F. Scott Fitzgerald's The Great Gatsby is usually on any short list of nominees for the Great American Novel. But what makes the story--and Gatsby--so great? The novel is narrated by Nick Carraway one year after he has returned to the Midwest following an eventful stay on Long Island in 1922, the beginning of the Jazz Age. Nick works as at a bond trading firm in NYC, but rents a bungalow in West Egg, next to a mysterious millionaire named Jay Gatsby.
One night Nick is invited to dinner by his cousin, Daisy Buchanan, and her husband Tom. While there he realizes that Daisy is a shallow little snit who seems barely interested by her own three year old daughter and that Tom is a racist, philandering jock. At the dinner Nick meets the beautiful golfing champion Jordan Baker who is staying with the Buchanans. When Nick returns home, he is surprised by the odd appearance of Jay Gatsby standing outside his mansion, staring intently at a green light on the Buchanans' dock.
One Sunday afternoon, Nick goes to New York with Tom where they meet Myrtle Wilson, Tom's mistress. They attend a small party at which Myrtle begins to behave like an entitled socialite; like Tom's wife Daisy. Tom, already drunk, responds by breaking her nose after she repeatedly mentions Daisy's name. Revolted by the scene, Nick leaves.

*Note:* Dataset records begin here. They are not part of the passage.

(* ===== verification/JosBoot.v ===== *)
(** * The start of the memory management of JOS

    [mem_init] of [lab-3/kern/pmap.c] with the checks it runs.  The messages are not printed;
    the control registers, which only switch paging on, are left out. *)

From S2P Require Import Prelude Layout Pmap.

(** The real-time clock, whose memory holds the sizes, and the register [cr4]. *)
Class Hardware := { mc146818_read : Z -> Z; rcr4 : Z }.

Definition MC_NVRAM_START : Z := 0xe.
Definition NVRAM_BASELO : Z := MC_NVRAM_START + 7.
Definition NVRAM_EXTLO : Z := MC_NVRAM_START + 9.
Definition NVRAM_EXT16LO : Z := MC_NVRAM_START + 38.
Definition sizeof_PageInfo : Z := 8.

Section Boot.
Context `{Kernel} `{Hardware}.

Definition nvram_read (r : Z) : Z := Z.lor (mc146818_read r) (Z.shiftl (mc146818_read (r + 1)) 8).

Definition i386_detect_memory : Jm unit :=
  let basemem := nvram_read NVRAM_BASELO in
  let extmem := nvram_read NVRAM_EXTLO in
  let ext16mem := w32 (nvram_read NVRAM_EXT16LO * 64) in
  let totalmem :=
    if negb (ext16mem =? 0) then w32 (16 * 1024 + ext16mem)
    else if negb (extmem =? 0) then 1 * 1024 + extmem
    else basemem in
  when (negb (Z.land rcr4 CR4_PSE =? 0)) (modify (set_fourMB true)) ;;
  modify (set_npages (totalmem / (PGSIZE / 1024))) ;;
  modify (set_npages_basemem (basemem / (PGSIZE / 1024))).

(** ** Checks *)

Definition assert_ (b : bool) (x : string) : Jm unit :=
  if b then mret tt else panic ("assertion failed: " ++ x).

Definition is_page (o : option nat) (what : string) : Jm nat :=
  match o with Some pp => mret pp | None => panic ("assertion failed: " ++ what) end.

(** A loop over the list from [l] on, with a local variable. *)
Fixpoint walk_list {A} (fuel : nat) (l : option nat) (a : A) (body : A -> nat -> Jm A) : Jm A :=
  match l with
  | None => mret a
  | Some pp =>
      match fuel with
      | O => diverge
      | S fuel' => a' ← body a pp; i ← info pp; walk_list fuel' (pp_link i) a' body
      end
  end.

Definition list_fuel : Jm nat := s ← get; mret (length (pages s)).

(** The loop that puts the low pages first: [t1] and [t2] are the links at which the two
    lists end ([None]: the local variables [pp1] and [pp2]). *)
Fixpoint split_list (fuel : nat) (l : option nat) (pdx_limit : Z) (pp1 pp2 t1 t2 : option nat)
    : Jm (option nat * option nat * option nat * option nat) :=
  match l with
  | None => mret (pp1, pp2, t1, t2)
  | Some pp =>
      match fuel with
      | O => diverge
      | S fuel' =>
          if pdx_limit <=? PDX (page2pa pp) then
            match t2 with Some q => set_link q (Some pp) | None => mret tt end ;;
            i ← info pp;
            split_list fuel' (pp_link i) pdx_limit pp1 (match t2 with None => Some pp | _ => pp2 end) t1 (Some pp)
          else
            match t1 with Some q => set_link q (Some pp) | None => mret tt end ;;
            i ← info pp;
            split_list fuel' (pp_link i) pdx_limit (match t1 with None => Some pp | _ => pp1 end) pp2 (Some pp) t2
      end
  end.

Definition low_pages_first (pdx_limit : Z) : Jm unit :=
  fuel ← list_fuel;
  l ← gets page_free_list;
  r ← split_list fuel l pdx_limit None None None None;
  let '(pp1, pp2, t1, t2) := r in
  match t2 with Some q => set_link q None | None => mret tt end ;;
  match t1 with
  | Some q => set_link q pp2 ;; modify (set_page_free_list pp1)
  | None => modify (set_page_free_list pp2)
  end.

Definition check_page_free_list (only_low_memory : bool) : Jm unit :=
  let pdx_limit := if only_low_memory then 1 else NPDENTRIES in
  l ← gets page_free_list;
  (if bool_decide (l = None) then panic "'page_free_list' is a null pointer!" else mret tt) ;;
  when only_low_memory (low_pages_first pdx_limit) ;;
  fuel ← list_fuel;
  l ← gets page_free_list;
  walk_list fuel l tt (fun _ pp =>
    when (PDX (page2pa pp) <? pdx_limit) (v ← page2kva pp; memset_page v 0x97 128)) ;;
  first_free_page ← boot_alloc 0;
  n ← walk_list fuel l (0, 0) (fun n pp =>
    s ← get;
    assert_ (pp <? length (pages s))%nat "pp < pages + npages" ;;
    let pa := page2pa pp in
    assert_ (negb (pa =? 0)) "page2pa(pp) != 0" ;;
    assert_ (negb (pa =? IOPHYSMEM)) "page2pa(pp) != IOPHYSMEM" ;;
    assert_ (negb (pa =? EXTPHYSMEM - PGSIZE)) "page2pa(pp) != EXTPHYSMEM - PGSIZE" ;;
    assert_ (negb (pa =? EXTPHYSMEM)) "page2pa(pp) != EXTPHYSMEM" ;;
    (if pa <? EXTPHYSMEM then mret tt
     else v ← page2kva pp; assert_ (first_free_page <=? v) "page2kva(pp) >= first_free_page") ;;
    mret (if pa <? EXTPHYSMEM then (n.1 + 1, n.2) else (n.1, n.2 + 1)));
  assert_ (0 <? n.1) "nfree_basemem > 0" ;;
  assert_ (0 <? n.2) "nfree_extmem > 0".

(** The number of pages in the free list. *)
Definition count_free : Jm Z :=
  fuel ← list_fuel;
  l ← gets page_free_list;
  walk_list fuel l 0 (fun n _ => mret (n + 1)).

(** Three pages, which are not the same. *)
Definition alloc_three : Jm (nat * nat * nat) :=
  pp0 ← (o ← page_alloc 0; is_page o "pp0 = page_alloc(0)");
  pp1 ← (o ← page_alloc 0; is_page o "pp1 = page_alloc(0)");
  pp2 ← (o ← page_alloc 0; is_page o "pp2 = page_alloc(0)");
  assert_ (bool_decide (pp1 <> pp0)) "pp1 && pp1 != pp0" ;;
  assert_ (bool_decide (pp2 <> pp1 /\ pp2 <> pp0)) "pp2 && pp2 != pp1 && pp2 != pp0" ;;
  mret (pp0, pp1, pp2).

Definition no_free_page : Jm unit :=
  o ← page_alloc 0; assert_ (bool_decide (o = None)) "!page_alloc(0)".

Definition check_page_alloc : Jm unit :=
  nfree ← count_free;
  r ← alloc_three;
  let '(pp0, pp1, pp2) := r in
  np ← gets npages;
  assert_ (page2pa pp0 <? w32 (np * PGSIZE)) "page2pa(pp0) < npages*PGSIZE" ;;
  assert_ (page2pa pp1 <? w32 (np * PGSIZE)) "page2pa(pp1) < npages*PGSIZE" ;;
  assert_ (page2pa pp2 <? w32 (np * PGSIZE)) "page2pa(pp2) < npages*PGSIZE" ;;
  fl ← gets page_free_list;
  modify (set_page_free_list None) ;;
  no_free_page ;;
  page_free pp0 ;; page_free pp1 ;; page_free pp2 ;;
  r ← alloc_three;
  let '(pp0, pp1, pp2) := r in
  no_free_page ;;
  (v ← page2kva pp0; memset_page v 1 PGSIZE) ;;
  page_free pp0 ;;
  pp ← (o ← page_alloc ALLOC_ZERO; is_page o "pp = page_alloc(ALLOC_ZERO)");
  assert_ (bool_decide (pp0 = pp)) "pp && pp0 == pp" ;;
  c ← page2kva pp;
  for_each (seqZ 0 1024) (fun i => x ← ld (w32 (c + 4 * i)); assert_ (x =? 0) "c[i] == 0") ;;
  modify (set_page_free_list fl) ;;
  page_free pp0 ;; page_free pp1 ;; page_free pp2 ;;
  n ← count_free;
  assert_ (nfree - n =? 0) "nfree == 0".

(** The value of a counter, the address of a page, and calls with their results. *)
Definition refs_are (pp : nat) (r : Z) : Jm unit := i ← info pp; assert_ (pp_ref i =? r) "pp_ref".
Definition va_is (pgdir va pa : Z) : Jm unit := x ← check_va2pa pgdir va; assert_ (x =? pa) "check_va2pa".
Definition inserts (pgdir : Z) (pp : nat) (va perm r : Z) : Jm unit :=
  x ← page_insert pgdir pp va perm; assert_ (x =? r) "page_insert".
Definition gets_page (pp : nat) : Jm unit :=
  o ← page_alloc 0; assert_ (bool_decide (o = Some pp)) "(pp = page_alloc(0)) && pp == ...".
Definition entry_has (pgdir va flag : Z) (b : bool) : Jm unit :=
  p ← pgdir_walk pgdir va false; x ← ld p;
  assert_ (Bool.eqb (negb (Z.land x flag =? 0)) b) "*pgdir_walk(kern_pgdir, PGSIZE, 0) & flag".

(** The first part of [check_page]: mapping, until both addresses have [pp1]. *)
Definition check_page_map (kern : Z) (pp0 pp1 pp2 : nat) : Jm unit :=
  no_free_page ;;
  o ← page_lookup kern 0;
  assert_ (bool_decide (o = None)) "page_lookup(kern_pgdir, 0, &ptep) == NULL" ;;
  inserts kern pp1 0 PTE_W (- E_NO_MEM) ;;
  page_free pp0 ;;
  inserts kern pp1 0 PTE_W 0 ;;
  x ← ld kern;
  assert_ (PTE_ADDR x =? page2pa pp0) "PTE_ADDR(kern_pgdir[0]) == page2pa(pp0)" ;;
  va_is kern 0 (page2pa pp1) ;; refs_are pp1 1 ;; refs_are pp0 1 ;;
  inserts kern pp2 PGSIZE PTE_W 0 ;;
  va_is kern PGSIZE (page2pa pp2) ;; refs_are pp2 1 ;;
  no_free_page ;;
  inserts kern pp2 PGSIZE PTE_W 0 ;;
  va_is kern PGSIZE (page2pa pp2) ;; refs_are pp2 1 ;;
  no_free_page ;;
  ptep ← (x ← ld (w32 (kern + 4 * PDX PGSIZE)); KADDR (PTE_ADDR x));
  p ← pgdir_walk kern PGSIZE false;
  assert_ (p =? w32 (ptep + 4 * PTX PGSIZE)) "pgdir_walk(kern_pgdir, PGSIZE, 0) == ptep+PTX(PGSIZE)" ;;
  inserts kern pp2 PGSIZE (Z.lor PTE_W PTE_U) 0 ;;
  va_is kern PGSIZE (page2pa pp2) ;; refs_are pp2 1 ;;
  entry_has kern PGSIZE PTE_U true ;;
  x ← ld kern;
  assert_ (negb (Z.land x PTE_U =? 0)) "kern_pgdir[0] & PTE_U" ;;
  inserts kern pp2 PGSIZE PTE_W 0 ;;
  entry_has kern PGSIZE PTE_W true ;;
  entry_has kern PGSIZE PTE_U false ;;
  inserts kern pp0 PTSIZE PTE_W (- E_NO_MEM) ;;
  inserts kern pp1 PGSIZE PTE_W 0 ;;
  entry_has kern PGSIZE PTE_U false ;;
  va_is kern 0 (page2pa pp1) ;; va_is kern PGSIZE (page2pa pp1) ;;
  refs_are pp1 2 ;; refs_are pp2 0 ;;
  gets_page pp2.

(** The second part: unmapping, and new tables. *)
Definition check_page_unmap (kern : Z) (pp0 pp1 pp2 : nat) : Jm unit :=
  page_remove kern 0 ;;
  va_is kern 0 (w32 (-1)) ;; va_is kern PGSIZE (page2pa pp1) ;;
  refs_are pp1 1 ;; refs_are pp2 0 ;;
  inserts kern pp1 PGSIZE 0 0 ;;
  i ← info pp1;
  assert_ (negb (pp_ref i =? 0)) "pp1->pp_ref" ;;
  assert_ (bool_decide (pp_link i = None)) "pp1->pp_link == NULL" ;;
  page_remove kern PGSIZE ;;
  va_is kern 0 (w32 (-1)) ;; va_is kern PGSIZE (w32 (-1)) ;;
  refs_are pp1 0 ;; refs_are pp2 0 ;;
  gets_page pp1 ;;
  no_free_page ;;
  x ← ld kern;
  assert_ (PTE_ADDR x =? page2pa pp0) "PTE_ADDR(kern_pgdir[0]) == page2pa(pp0)" ;;
  sto kern 0 ;;
  refs_are pp0 1 ;; set_ref pp0 0 ;;
  page_free pp0 ;;
  let va := PGSIZE * NPDENTRIES + PGSIZE in
  ptep ← pgdir_walk kern va true;
  ptep1 ← (x ← ld (w32 (kern + 4 * PDX va)); KADDR (PTE_ADDR x));
  assert_ (ptep =? w32 (ptep1 + 4 * PTX va)) "ptep == ptep1 + PTX(va)" ;;
  sto (w32 (kern + 4 * PDX va)) 0 ;; set_ref pp0 0 ;;
  (v ← page2kva pp0; memset_page v 0xFF PGSIZE) ;;
  page_free pp0 ;;
  pgdir_walk kern 0 true ;;
  ptep ← page2kva pp0;
  for_each (seqZ 0 1024) (fun i =>
    x ← ld (w32 (ptep + 4 * i)); assert_ (Z.land x PTE_P =? 0) "(ptep[i] & PTE_P) == 0") ;;
  sto kern 0 ;; set_ref pp0 0.

Definition check_page : Jm unit :=
  r ← alloc_three;
  let '(pp0, pp1, pp2) := r in
  fl ← gets page_free_list;
  modify (set_page_free_list None) ;;
  kern ← gets kern_pgdir;
  check_page_map kern pp0 pp1 pp2 ;;
  check_page_unmap kern pp0 pp1 pp2 ;;
  modify (set_page_free_list fl) ;;
  page_free pp0 ;; page_free pp1 ;; page_free pp2.

(** The kernel address of a word of linear memory, as the processor finds it. *)
Definition linear (va : Z) : Jm Z :=
  o ← translate va;
  match o with
  | Some pp => v ← page2kva pp; mret (w32 (v + va mod PGSIZE))
  | None => fault "page fault"
  end.
Definition reads (va x : Z) : Jm unit := v ← linear va; y ← ld v; assert_ (y =? x) "*(uint32_t* )va == x".

Definition check_page_installed_pgdir : Jm unit :=
  pp0 ← (o ← page_alloc 0; is_page o "pp0 = page_alloc(0)");
  pp1 ← (o ← page_alloc 0; is_page o "pp1 = page_alloc(0)");
  pp2 ← (o ← page_alloc 0; is_page o "pp2 = page_alloc(0)");
  page_free pp0 ;;
  (v ← page2kva pp1; memset_page v 1 PGSIZE) ;;
  (v ← page2kva pp2; memset_page v 2 PGSIZE) ;;
  kern ← gets kern_pgdir;
  page_insert kern pp1 PGSIZE PTE_W ;;
  refs_are pp1 1 ;;
  reads PGSIZE 0x01010101 ;;
  page_insert kern pp2 PGSIZE PTE_W ;;
  reads PGSIZE 0x02020202 ;;
  refs_are pp2 1 ;; refs_are pp1 0 ;;
  (v ← linear PGSIZE; sto v 0x03030303) ;;
  x ← (v ← page2kva pp2; ld v);
  assert_ (x =? 0x03030303) "*(uint32_t* )page2kva(pp2) == 0x03030303U" ;;
  page_remove kern PGSIZE ;;
  refs_are pp2 0 ;;
  x ← ld kern;
  assert_ (PTE_ADDR x =? page2pa pp0) "PTE_ADDR(kern_pgdir[0]) == page2pa(pp0)" ;;
  sto kern 0 ;;
  refs_are pp0 1 ;; set_ref pp0 0 ;;
  page_free pp0.

(** [pages_va] is the address of the array [pages]. *)
Definition check_kern_pgdir (pages_va : Z) : Jm unit :=
  s ← get;
  let pgdir := kern_pgdir s in
  let n := ROUNDUP (w32 (npages s * sizeof_PageInfo)) PGSIZE in
  base ← PADDR pages_va;
  for_each (seqZ 0 (n / PGSIZE)) (fun i => va_is pgdir (w32 (UPAGES + i * PGSIZE)) (w32 (base + i * PGSIZE))) ;;
  for_each (seqZ 0 (npages s)) (fun i => va_is pgdir (w32 (KERNBASE + i * PGSIZE)) (i * PGSIZE)) ;;
  stack ← PADDR bootstack;
  for_each (seqZ 0 (KSTKSIZE / PGSIZE)) (fun i =>
    va_is pgdir (w32 (KSTACKTOP - KSTKSIZE + i * PGSIZE)) (w32 (stack + i * PGSIZE))) ;;
  va_is pgdir (KSTACKTOP - PTSIZE) (w32 (-1)) ;;
  for_each (seqZ 0 NPDENTRIES) (fun i =>
    x ← ld (w32 (pgdir + 4 * i));
    if (i =? PDX UVPT) || (i =? PDX (KSTACKTOP - 1)) || (i =? PDX UPAGES)
    then assert_ (negb (Z.land x PTE_P =? 0)) "pgdir[i] & PTE_P"
    else if PDX KERNBASE <=? i
    then assert_ (negb (Z.land x PTE_P =? 0)) "pgdir[i] & PTE_P" ;;
         assert_ (negb (Z.land x PTE_W =? 0)) "pgdir[i] & PTE_W"
    else assert_ (x =? 0) "pgdir[i] == 0").

(** ** mem_init *)

Definition mem_init : Jm unit :=
  i386_detect_memory ;;
  kern ← boot_alloc PGSIZE;
  modify (set_kern_pgdir kern) ;;
  memset_page kern 0 PGSIZE ;;
  (pa ← PADDR kern; sto (w32 (kern + 4 * PDX UVPT)) (Z.lor (Z.lor pa PTE_U) PTE_P)) ;;
  np ← gets npages;
  pages_va ← boot_alloc (w32 (np * sizeof_PageInfo));
  modify (set_pages (replicate (Z.to_nat np) (Page None 0))) ;;
  page_init ;;
  check_page_free_list true ;;
  check_page_alloc ;;
  check_page ;;
  (pa ← PADDR pages_va; boot_map_region kern UPAGES (w32 (np * sizeof_PageInfo)) pa (Z.lor PTE_U PTE_P)) ;;
  (pa ← PADDR bootstack; boot_map_region kern (KSTACKTOP - KSTKSIZE) KSTKSIZE pa (Z.lor PTE_W PTE_P)) ;;
  boot_map_region kern KERNBASE (0xffffffff - KERNBASE) 0 (Z.lor PTE_W PTE_P) ;;
  check_kern_pgdir pages_va ;;
  modify (set_tlb ∅) ;;
  check_page_free_list false ;;
  check_page_installed_pgdir.
End Boot.

(** ** A machine *)

#[export] Instance small_kernel : Kernel := {| kernel_end := 0xF0118A00; bootstack := 0xF0110000 |}.
Definition off_machine : jos := Jos 0 0 0 [] None false 0 ∅ ∅.

(** 640 KB of base memory and [kb] of extended memory. *)
Definition with_memory (kb : Z) : Hardware :=
  {| mc146818_read := fun r =>
       if r =? NVRAM_BASELO then 640 mod 256 else if r =? NVRAM_BASELO + 1 then 640 / 256
       else if r =? NVRAM_EXTLO then kb mod 256 else if r =? NVRAM_EXTLO + 1 then kb / 256 else 0;
     rcr4 := 0 |}.

(** The checks of the kernel pass on a machine of 300 pages. *)
Definition fresh_machine : jos :=
  Jos 300 160 (KERNBASE + PGSIZE * 256) (replicate 300 (Page None 0)) None false (KERNBASE + PGSIZE * 258) ∅ ∅.
Example checks_pass :
  match (page_init ;; check_page_free_list true ;; check_page_alloc ;; check_page) fresh_machine with
  | Ok _ => True
  | _ => False
  end.
Proof. by vm_compute. Qed.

Nick is soon invited to another party, this time by Gatsby. This time the party is an affair with moneyed guests from NYC attending in fancy cars and clothes. Nick finds Jordan at the party and they begin a romance of sorts by going off in search of the elusive Gatsby. It is midnight before Nick finally meets his host and Jordan questions whether Gatsby is the Oxford man who claims to be, or the bootlegger that others suspect.
Nick and Gatsby strike up a friendship and after a day spent in New York that includes a meeting with a gangster reputed to have been involved in the fixing of the 1919 World Series, Nick seriously begins to question Gatsby's story about coming from a wealthy family and going to school in England, though he believes that Gatsby was telling the truth about being deeply wounded by a failed love affair.
Jordan later confirms Nick's suspicion, and it shocked to find that Gatsby's doomed affair was with none other than Daisy. Gatsby was just a soldier at the time and losing Daisy to the wealthy Tom Buchanan, he became possessed with the idea of amassing his own fortune and winning her back. Nick finds out that Gatsby wants him to be the one who arranges their reunion.
The reunion takes place over tea at Nick's but quickly moves on to Gatsby's mansion. Daisy cries over Gatsby's silk shirts; Gatsby realizes that he's made Daisy into a object of goodness she can never live up to. He begins to lose interest in her, but still dances with her at a second party at his mansion to which Daisy and Tom are invited. Gatsby's dream of reigniting past passions still burns.
One Sunday afternoon, all five major characters decide to go to New York, where they rent a room at the Plaza and get drunk. The tension rises and soon Tom and Gatsby are arguing over Daisy, specifically which of them she loves. Daisy confesses that she does love Gatsby, but she feels sorry for Tom and begs that they leave. Tom tells her to drive home with Gatsby, that it mark the end of the affair. Daisy leaves, driving Gatsby's car. On the way home, she runs over and kills Myrtle Wilson, not even stopping to find out what happened. Nick, Jordan and Tom come upon the scene soon after and Tom explains to Myrtle's husband--his own mechanic--that that he didn't own the car despite the fact that it was he who was seen driving it to New York earlier.
Myrtle's husband finds out from Tom that Gatsby is the owner of the car that killed his wife and shoots Gatsby to death in his pool before turning the gun on himself. Tom and Daisy leave town, Tom still unaware that his wife is responsible for the death of his mistress and Nick heads back to tving had enough of the amorality and immorality of the East Coast.